Colin Jerolmack's "Up to Heaven and Down to Hell"

Colin Jerolmack is Associate Professor of Sociology and Environmental Studies at New York University and the author of The Global Pigeon.

He applied the “Page 99 Test” to his new book, Up to Heaven and Down to Hell: Fracking, Freedom, and Community in an American Town, and reported the following:
Page 99 of the book begins a new section of the chapter called “My Land.” It begins, “Private land leasing, as it turned out, routinely violated the Lockean proviso by creating spillover effects that worsened the well-being of others in the community and infringed on their freedom to benefit from their own property. Just ask Scott McClain, who created a Facebook page to document how his ‘beautiful parcel of land’ was being damaged by petroleum companies operating on land leased by Poor Shot Hunting Camp.” The rest of the page details how Scott granted his neighbors up the mountain an easement to use his driveway, seeing it as the neighborly thing to do, but how this led to major problems when his neighbors leased their land for gas drilling: all the heavy truck traffic servicing the mountaintop gas wells rumbled right by his house, cracking its foundation and crumbling its chimney.

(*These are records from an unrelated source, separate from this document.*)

(* ===== verification/Sha512.v ===== *)
(** * BoringSSL: SHA-512, SHA-384 and SHA-512/256 (crypto/fipsmodule/sha/sha512.c)

    The C code of the digests, as it is compiled without assembly routines.  The
    file has a collector of its own, for words of 64 bits, and two versions of the
    block function: one for processors with few registers, which keeps the registers
    and the schedule in one array behind a moving pointer.  A digest is the bytes
    written to [out]. *)
From Stdlib Require Import ZArith Lia.
From stdpp Require Import prelude list numbers.
From S2P Require Import Prelude CMem Cells Der Words Md32 Sha2.
Local Open Scope Z_scope.
Local Open Scope res_scope.

Definition SHA512_CBLOCK : Z := 128.
Definition SHA384_DIGEST_LENGTH : Z := 48.
Definition SHA512_DIGEST_LENGTH : Z := 64.
Definition SHA512_256_DIGEST_LENGTH : Z := 32.

(** The fields [h], [Nl], [Nh], [p] and [num], as in the other digests, and [md_len]. *)
Record SHA512_CTX := Sha512Ctx { sha512_md : md32_ctx; sha512_md_len : Z }.

(** [p] is the memory that is there, which these functions leave alone. *)
Definition SHA384_Init (p : bytes) : SHA512_CTX :=
  Sha512Ctx (Md32
    [0xcbbb_9d5d_c105_9ed8; 0x629a_292a_367c_d507;
     0x9159_015a_3070_dd17; 0x152f_ecd8_f70e_5939;
     0x6733_2667_ffc0_0b31; 0x8eb4_4a87_6858_1511;
     0xdb0c_2e0d_64f9_8fa7; 0x47b5_481d_befa_4fa4]
    0 0 p 0) SHA384_DIGEST_LENGTH.
Definition SHA512_Init (p : bytes) : SHA512_CTX :=
  Sha512Ctx (Md32
    [0x6a09_e667_f3bc_c908; 0xbb67_ae85_84ca_a73b;
     0x3c6e_f372_fe94_f82b; 0xa54f_f53a_5f1d_36f1;
     0x510e_527f_ade6_82d1; 0x9b05_688c_2b3e_6c1f;
     0x1f83_d9ab_fb41_bd6b; 0x5be0_cd19_137e_2179]
    0 0 p 0) SHA512_DIGEST_LENGTH.
Definition SHA512_256_Init (p : bytes) : SHA512_CTX :=
  Sha512Ctx (Md32
    [0x2231_2194_fc2b_f72c; 0x9f55_5fa3_c84c_64c2;
     0x2393_b86b_6f53_b151; 0x9638_7719_5940_eabd;
     0x9628_3ee2_a88e_ffe3; 0xbe5e_1e25_5386_3992;
     0x2b01_99fc_2c85_b8aa; 0x0eb7_2ddc_81c5_2ca2]
    0 0 p 0) SHA512_256_DIGEST_LENGTH.

(** ** Blocks *)

Definition K512 : list Z :=
   [0x428a_2f98_d728_ae22; 0x7137_4491_23ef_65cd; 0xb5c0_fbcf_ec4d_3b2f;
    0xe9b5_dba5_8189_dbbc; 0x3956_c25b_f348_b538; 0x59f1_11f1_b605_d019;
    0x923f_82a4_af19_4f9b; 0xab1c_5ed5_da6d_8118; 0xd807_aa98_a303_0242;
    0x1283_5b01_4570_6fbe; 0x2431_85be_4ee4_b28c; 0x550c_7dc3_d5ff_b4e2;
    0x72be_5d74_f27b_896f; 0x80de_b1fe_3b16_96b1; 0x9bdc_06a7_25c7_1235;
    0xc19b_f174_cf69_2694; 0xe49b_69c1_9ef1_4ad2; 0xefbe_4786_384f_25e3;
    0x0fc1_9dc6_8b8c_d5b5; 0x240c_a1cc_77ac_9c65; 0x2de9_2c6f_592b_0275;
    0x4a74_84aa_6ea6_e483; 0x5cb0_a9dc_bd41_fbd4; 0x76f9_88da_8311_53b5;
    0x983e_5152_ee66_dfab; 0xa831_c66d_2db4_3210; 0xb003_27c8_98fb_213f;
    0xbf59_7fc7_beef_0ee4; 0xc6e0_0bf3_3da8_8fc2; 0xd5a7_9147_930a_a725;
    0x06ca_6351_e003_826f; 0x1429_2967_0a0e_6e70; 0x27b7_0a85_46d2_2ffc;
    0x2e1b_2138_5c26_c926; 0x4d2c_6dfc_5ac4_2aed; 0x5338_0d13_9d95_b3df;
    0x650a_7354_8baf_63de; 0x766a_0abb_3c77_b2a8; 0x81c2_c92e_47ed_aee6;
    0x9272_2c85_1482_353b; 0xa2bf_e8a1_4cf1_0364; 0xa81a_664b_bc42_3001;
    0xc24b_8b70_d0f8_9791; 0xc76c_51a3_0654_be30; 0xd192_e819_d6ef_5218;
    0xd699_0624_5565_a910; 0xf40e_3585_5771_202a; 0x106a_a070_32bb_d1b8;
    0x19a4_c116_b8d2_d0c8; 0x1e37_6c08_5141_ab53; 0x2748_774c_df8e_eb99;
    0x34b0_bcb5_e19b_48a8; 0x391c_0cb3_c5c9_5a63; 0x4ed8_aa4a_e341_8acb;
    0x5b9c_ca4f_7763_e373; 0x682e_6ff3_d6b2_b8a3; 0x748f_82ee_5def_b2fc;
    0x78a5_636f_4317_2f60; 0x84c8_7814_a1f0_ab72; 0x8cc7_0208_1a64_39ec;
    0x90be_fffa_2363_1e28; 0xa450_6ceb_de82_bde9; 0xbef9_a3f7_b2c6_7915;
    0xc671_78f2_e372_532b; 0xca27_3ece_ea26_619c; 0xd186_b8c7_21c0_c207;
    0xeada_7dd6_cde0_eb1e; 0xf57d_4f7f_ee6e_d178; 0x06f0_67aa_7217_6fba;
    0x0a63_7dc5_a2c8_98a6; 0x113f_9804_bef9_0dae; 0x1b71_0b35_131c_471b;
    0x28db_77f5_2304_7d84; 0x32ca_ab7b_40c7_2493; 0x3c9e_be0a_15c9_bebc;
    0x431d_67c4_9c10_0d4c; 0x4cc5_d4be_cb3e_42b6; 0x597f_299c_fc65_7e2a;
    0x5fcb_6fab_3ad6_faec; 0x6c44_198c_4a47_5817].

Definition Sigma0_512 (x : Z) : Z :=
  Z.lxor (Z.lxor (CRYPTO_rotr_u64 x 28) (CRYPTO_rotr_u64 x 34)) (CRYPTO_rotr_u64 x 39).
Definition Sigma1_512 (x : Z) : Z :=
  Z.lxor (Z.lxor (CRYPTO_rotr_u64 x 14) (CRYPTO_rotr_u64 x 18)) (CRYPTO_rotr_u64 x 41).
Definition sigma0_512 (x : Z) : Z :=
  Z.lxor (Z.lxor (CRYPTO_rotr_u64 x 1) (CRYPTO_rotr_u64 x 8)) (Z.shiftr x 7).
Definition sigma1_512 (x : Z) : Z :=
  Z.lxor (Z.lxor (CRYPTO_rotr_u64 x 19) (CRYPTO_rotr_u64 x 61)) (Z.shiftr x 6).

Local Abbreviation round_00_15 := (ROUND_00_15 64 Sigma0_512 Sigma1_512 K512).

(** [ROUND_16_80(i, j, a, .., h, X)] on [X] and the registers. *)
Definition ROUND_16_80 (i : nat) (s : list Z * list Z) (c : nat * list nat) : list Z * list Z :=
  let '(X, r) := s in
  let '(j, args) := c in
  let s0 := sigma0_512 (word X (Nat.land (j + 1) 15)) in
  let s1 := sigma1_512 (word X (Nat.land (j + 14) 15)) in
  let T1 := wadd 64 (word X (Nat.land j 15)) (wadd 64 (wadd 64 s0 s1) (word X (Nat.land (j + 9) 15))) in
  (set_word (Nat.land j 15) T1 X, round_00_15 (i + j) args T1 r).

(** The body of [for (i = 16; i < 80; i += 16)] has the calls of the first rounds. *)
Definition rounds_16_80 (s : list Z * list Z) : list Z * list Z :=
  foldl (fun s i => foldl (ROUND_16_80 i) s calls_00_15) s [16; 32; 48; 64]%nat.

(** One turn of the loop: [X] from sixteen loads, the registers from [state]. *)
Definition sha512_block (state X : list Z) : list Z :=
  let r := rounds_00_15 64 Sigma0_512 Sigma1_512 K512 X state in
  zip_with (wadd 64) state (rounds_16_80 (X, r)).2.

(** *** Few registers

    [X] is an array of 89 words with nothing in it at first, [F] an index into it.
    [A], [E] and [T] are variables. *)
Record frame := Frame { fr_X : list Z; fr_F : nat; fr_A : Z; fr_E : Z }.

(** What the two loops have in common, with the word [T] of the schedule. *)
Definition frame_round (i : nat) (T : Z) (s : frame) : frame :=
  let F := fr_F s in
  let X := set_word (F + 0) (fr_A s) (fr_X s) in
  let X := set_word (F + 4) (fr_E s) X in
  let X := set_word (F + 8) T X in
  let T := wadd 64 T (wadd 64 (wadd 64 (wadd 64 (word X (F + 7)) (Sigma1_512 (fr_E s)))
                       (Ch 64 (fr_E s) (word X (F + 5)) (word X (F + 6)))) (word K512 i)) in
  let E := wadd 64 (word X (F + 3)) T in
  let A := wadd 64 (wadd 64 T (Sigma0_512 (fr_A s))) (Maj (fr_A s) (word X (F + 1)) (word X (F + 2))) in
  Frame X (F - 1) A E.
Definition frame_later (i : nat) (s : frame) : frame :=
  let F := fr_F s in
  let T := sigma0_512 (word (fr_X s) (F + (8 + 16 - 1))) in
  let T := wadd 64 T (sigma1_512 (word (fr_X s) (F + (8 + 16 - 14)))) in
  let T := wadd 64 T (wadd 64 (word (fr_X s) (F + (8 + 16))) (word (fr_X s) (F + (8 + 16 - 9)))) in
  frame_round i T s.

Definition frame_init (X state : list Z) : frame :=
  let F := 80%nat in
  let X := set_word (F + 1) (word state 1) X in
  let X := set_word (F + 2) (word state 2) X in
  let X := set_word (F + 3) (word state 3) X in
  let X := set_word (F + 5) (word state 5) X in
  let X := set_word (F + 6) (word state 6) X in
  let X := set_word (F + 7) (word state 7) X in
  Frame X F (word state 0) (word state 4).

(** One turn of the loop; [W] are the sixteen words of the block. *)
Definition sha512_block_frame (X state W : list Z) : list Z :=
  let s := frame_init X state in
  let s := foldl (fun s i => frame_round i (word W i) s) s (seq 0 16) in
  let s := foldl (fun s i => frame_later i s) s (seq 16 64) in
  let F i := word (fr_X s) (fr_F s + i) in
  zip_with (wadd 64) state [fr_A s; F 1%nat; F 2%nat; F 3%nat; fr_E s; F 5%nat; F 6%nat; F 7%nat].

(** *** [sha512_block_data_order] *)

(** [while (num--)] around either body; [state] has eight words. *)
Fixpoint sha512_blocks (block : list Z -> list Z -> list Z) (num : nat) (state : list Z) (data : bytes) :
    res (list Z) :=
  match num with
  | O => Ret state
  | S n =>
      if Nat.eqb (length state) 8 then
        X <- load_words CRYPTO_load_u64_be 8 16 data ;;
        sha512_blocks block n (block state X) (drop 128 data)
      else UB
  end.
Definition sha512_block_data_order_nohw (state : list Z) (data : bytes) (num : Z) : res (list Z) :=
  sha512_blocks sha512_block (Z.to_nat num) state data.
Definition sha512_block_data_order := sha512_block_data_order_nohw.
(** The version for i386. *)
Definition sha512_block_data_order_i386 (X state : list Z) (data : bytes) (num : Z) : res (list Z) :=
  sha512_blocks (sha512_block_frame X) (Z.to_nat num) state data.

(** ** The digest *)

Definition SHA512_Transform (c : SHA512_CTX) (block : bytes) : res SHA512_CTX :=
  let m := sha512_md c in
  h <- sha512_block_data_order (md_h m) block 1 ;;
  Ret (Sha512Ctx (Md32 h (md_Nl m) (md_Nh m) (md_data m) (md_num m)) (sha512_md_len c)).

(** The end of [SHA512_Update]. *)
Definition sha512_rest (h : list Z) (Nl Nh : Z) (p : bytes) (num : Z) (data : bytes) : res md32_ctx :=
  let len := Z.of_nat (length data) in
  h <- (if SHA512_CBLOCK <=? len then sha512_block_data_order h data (len / SHA512_CBLOCK) else Ret h) ;;
  let rest := if SHA512_CBLOCK <=? len then len mod SHA512_CBLOCK else len in
  let data := drop (Z.to_nat (len - rest)) data in
  if negb (rest =? 0) then
    p <- put p 0 data ;;
    Ret (Md32 h Nl Nh p rest)
  else Ret (Md32 h Nl Nh p num).

Definition sha512_update_md (c : md32_ctx) (data : bytes) : res md32_ctx :=
  let len := Z.of_nat (length data) in
  if len =? 0 then Ret c
  else
    let l := u64 (md_Nl c + u64 (Z.shiftl len 3)) in
    let Nh := if l <? md_Nl c then u64 (md_Nh c + 1) else md_Nh c in
    let Nh := u64 (Nh + Z.shiftr len 61) in
    if negb (md_num c =? 0) then
      let n := u64 (SHA512_CBLOCK - md_num c) in
      if len <? n then
        p <- put (md_data c) (md_num c) data ;;
        Ret (Md32 (md_h c) l Nh p (u32 (md_num c + u32 len)))
      else
        part <- get data n ;;
        p <- put (md_data c) (md_num c) part ;;
        h <- sha512_block_data_order (md_h c) p 1 ;;
        sha512_rest h l Nh p 0 (drop (Z.to_nat n) data)
    else sha512_rest (md_h c) l Nh (md_data c) (md_num c) data.
Definition SHA512_Update (c : SHA512_CTX) (data : bytes) : res SHA512_CTX :=
  m <- sha512_update_md (sha512_md c) data ;;
  Ret (Sha512Ctx m (sha512_md_len c)).
Definition SHA384_Update := SHA512_Update.
Definition SHA512_256_Update := SHA512_Update.

(** The padding; the context after the last block. *)
Definition sha512_pad (c : md32_ctx) : res md32_ctx :=
  let n := md_num c in
  p <- put (md_data c) n [0x80] ;;
  let n := n + 1 in
  x <- (if SHA512_CBLOCK - 16 <? n then
          p <- put p n (zeros (SHA512_CBLOCK - n)) ;;
          h <- sha512_block_data_order (md_h c) p 1 ;;
          Ret (h, p, 0)
        else Ret (md_h c, p, n)) ;;
  let '(h, p, n) := x in
  p <- put p n (zeros (SHA512_CBLOCK - 16 - n)) ;;
  p <- put p (SHA512_CBLOCK - 16) (CRYPTO_store_u64_be (md_Nh c)) ;;
  p <- put p (SHA512_CBLOCK - 8) (CRYPTO_store_u64_be (md_Nl c)) ;;
  h <- sha512_block_data_order h p 1 ;;
  Ret (Md32 h (md_Nl c) (md_Nh c) p (md_num c)).

(** What the function returns, the bytes it writes to [out], if that is not NULL, and
    the context. *)
Definition sha512_final_impl (out_null : bool) (md_len : Z) (c : SHA512_CTX) :
    res (Z * bytes * SHA512_CTX) :=
  m <- sha512_pad (sha512_md c) ;;
  let c := Sha512Ctx m (sha512_md_len c) in
  if out_null then Ret (0, [], c)
  else
    _ <- c_assert (md_len mod 8 =? 0) ;;
    words <- get (md_h m) (md_len / 8) ;;
    Ret (1, concat (CRYPTO_store_u64_be <$> words), c).

Definition SHA512_Final (out_null : bool) (c : SHA512_CTX) : res (Z * bytes * SHA512_CTX) :=
  sha512_final_impl out_null (sha512_md_len c) c.
Definition SHA384_Final (out_null : bool) (c : SHA512_CTX) : res (Z * bytes * SHA512_CTX) :=
  _ <- c_assert (sha512_md_len c =? SHA384_DIGEST_LENGTH) ;;
  sha512_final_impl out_null SHA384_DIGEST_LENGTH c.
Definition SHA512_256_Final (out_null : bool) (c : SHA512_CTX) : res (Z * bytes * SHA512_CTX) :=
  _ <- c_assert (sha512_md_len c =? SHA512_256_DIGEST_LENGTH) ;;
  sha512_final_impl out_null SHA512_256_DIGEST_LENGTH c.

(** One call each, on a context in memory [p]. *)
Definition SHA384 (p data : bytes) : res bytes :=
  c <- SHA384_Update (SHA384_Init p) data ;;
  r <- SHA384_Final false c ;;
  Ret r.1.2.
Definition SHA512 (p data : bytes) : res bytes :=
  c <- SHA512_Update (SHA512_Init p) data ;;
  r <- SHA512_Final false c ;;
  Ret r.1.2.
Definition SHA512_256 (p data : bytes) : res bytes :=
  c <- SHA512_256_Update (SHA512_256_Init p) data ;;
  r <- SHA512_256_Final false c ;;
  Ret r.1.2.

(** Updates one after the other. *)
Fixpoint sha512_updates (c : SHA512_CTX) (chunks : list bytes) : res SHA512_CTX :=
  match chunks with
  | [] => Ret c
  | x :: r => c <- SHA512_Update c x ;; sha512_updates c r
  end.

(** "abc" *)
Example sha384_abc : SHA384 (zeros 128) [97; 98; 99] = Ret (be_bytes 48
  0xcb00_753f_45a3_5e8b_b5a0_3d69_9ac6_5007_272c_32ab_0ede_d163_1a8b_605a_43ff_5bed_8086_072b_a1e7_cc23_58ba_eca1_34c8_25a7).
Proof. vm_compute. reflexivity. Qed.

Page 99 is a strong candidate for one of the better pages to introduce readers to what the book is about. At the center of my book is the peculiar fact that America is the only country in the world where property rights commonly extend “up to heaven and down to hell.” I detail how American property law was influenced by John Locke, who believed that property rights should be unrestricted. The only caveat, in Locke’s perspective, is if exercising property rights undermines others’ ability to enjoy their own property. This is the so-called Lockean proviso. Landowners are granted the liberty to lease their mineral estate for fracking without seeking permission from neighbors, but I argue they should not be because leasing violates the Lockean proviso by producing spillover effects that harm neighbors’ ability to enjoy their own property. Readers of page 99 alone would not know what the Lockean proviso is, so context would be missing. But it is the moment where I link this central idea of the Lockean proviso to the argument of why mineral rights should be restricted, which is a central moment of the book. And the book tries to situate big ideas in narrative stories of people’s everyday experiences. This page does that.